In a recent commentary published in the journal Science, they report that the northern edge of the Canadian Arctic archipelago and Greenland is where the world’s oldest and thickest ice is found. They also say it will be the last refuge for ice-dependent species. The commentary was titled, “Witnessing Ice Habitat Collapse in the Arctic”
They note that in summer 2020, the Milne Ice shelf collapsed losing 43 per cent of its expanse.
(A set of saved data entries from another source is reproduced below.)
Lemma unary_loop_run {S} cfg ctx interrupted (invoker : M S (option error)) n attempt lastErr w l s :
  exists rs r w' s',
    unary_loop cfg ctx interrupted (recorded invoker) n attempt lastErr (w, (l, s)) = (r, (w', (l ++ rs, s'))) /\
    (length rs <= n)%nat /\ all_retried cfg ctx rs /\ ended cfg ctx n rs lastErr r /\
    (0 <= attempt -> (0 < attempt \/ n = 0%nat \/ rs <> [])).
Proof using.
  revert attempt lastErr w l s. induction n as [|n IH]; intros attempt lastErr w l s; cbn [unary_loop].
  { exists [], lastErr, w, s. rewrite app_nil_r. split; [done|]. split; [done|]. split; [by intros i ? ?|].
    split; [by right; left|]. auto. }
  assert (Hgo : forall w1, exists rs r w' s',
    (lastErr <-- recorded invoker ;;
     match lastErr with
     | None => retM None
     | Some err => if retries cfg ctx err
                   then unary_loop cfg ctx interrupted (recorded invoker) n (attempt + 1) (Some err)
                   else retM (Some err)
     end) (w1, (l, s)) = (r, (w', (l ++ rs, s'))) /\
    (length rs <= Datatypes.S n)%nat /\ all_retried cfg ctx rs /\
    ended cfg ctx (Datatypes.S n) rs lastErr r /\ rs <> []).
  { intros w1. unfold recorded. unfold_monad. destruct (invoker (w1, s)) as [r0 [w2 s2]]. cbn [fst snd].
    destruct r0 as [err|]; [destruct (retries cfg ctx err) eqn:Hr|].
    - destruct (IH (attempt + 1) (Some err) w2 (l ++ [Some err]) s2) as (rs & r & w' & s' & Hrun & Hl & Ha & He & _).
      fold (recorded invoker). unfold recorded in Hrun. unfold_monad. rewrite Hrun.
      exists (Some err :: rs), r, w', s'. rewrite <- app_assoc. cbn [app length].
      split; [done|]. split; [lia|]. split; [by apply all_retried_cons|]. split; [by apply ended_cons|done].
    - exists [Some err], (Some err), w2, s2. split; [done|]. split; [cbn; lia|].
      split; [intros [|i] ? ? ?; cbn in *; lia|]. split; [by right; right|done].
    - exists [None], None, w2, s2. split; [done|]. split; [cbn; lia|].
      split; [intros [|i] ? ? ?; cbn in *; lia|]. split; [by right; right|done]. }
  unfold bindM at 1. destruct (Z.ltb_spec 0 attempt) as [Hpos|Hz].
  - destruct (wait_run cfg ctx interrupted attempt w (l, s)) as (rw & w1 & Hw & He). rewrite Hw.
    destruct rw as [err|].
    + exists [], (Some err), w1, s. rewrite app_nil_r. split; [done|]. split; [cbn; lia|].
      split; [by intros i ? ?|]. split; [|auto]. left. destruct He as [e ->]. split; [cbn; lia|by exists e].
    + destruct (Hgo w1) as (rs & r & w' & s' & H1 & H2 & H3 & H4 & H5).
      exists rs, r, w', s'. split_and!; auto.
  - destruct (Hgo w) as (rs & r & w' & s' & H1 & H2 & H3 & H4 & H5).
    exists rs, r, w', s'. split_and!; auto.
Qed.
The Ward Hunt Ice Shelf, the largest landfast area of ice collapsed into ice islands in the summers of 2011 and 2012. Only small segments remain on the sides of the bay, The ice had been damming a freshwater lake which drained and disappeared when the shelf began to crack in 2002. The Serson Ice Shelf lost 121 square kilometres of its extent. And the 10-storey high Markham Ice Shelf which Vincent worked on in 2007, had disappeared when he returned in 2008.
With global warming this area of the Arctic has been determined to be where the last multi-year ice will be found as other long-term ice melts around the Arctic. It has thus been dubbed ‘the last ice area’.
In spite of that they say it ancient ice sheets in the area are breaking up and although resistant to warming, even this area is not immune.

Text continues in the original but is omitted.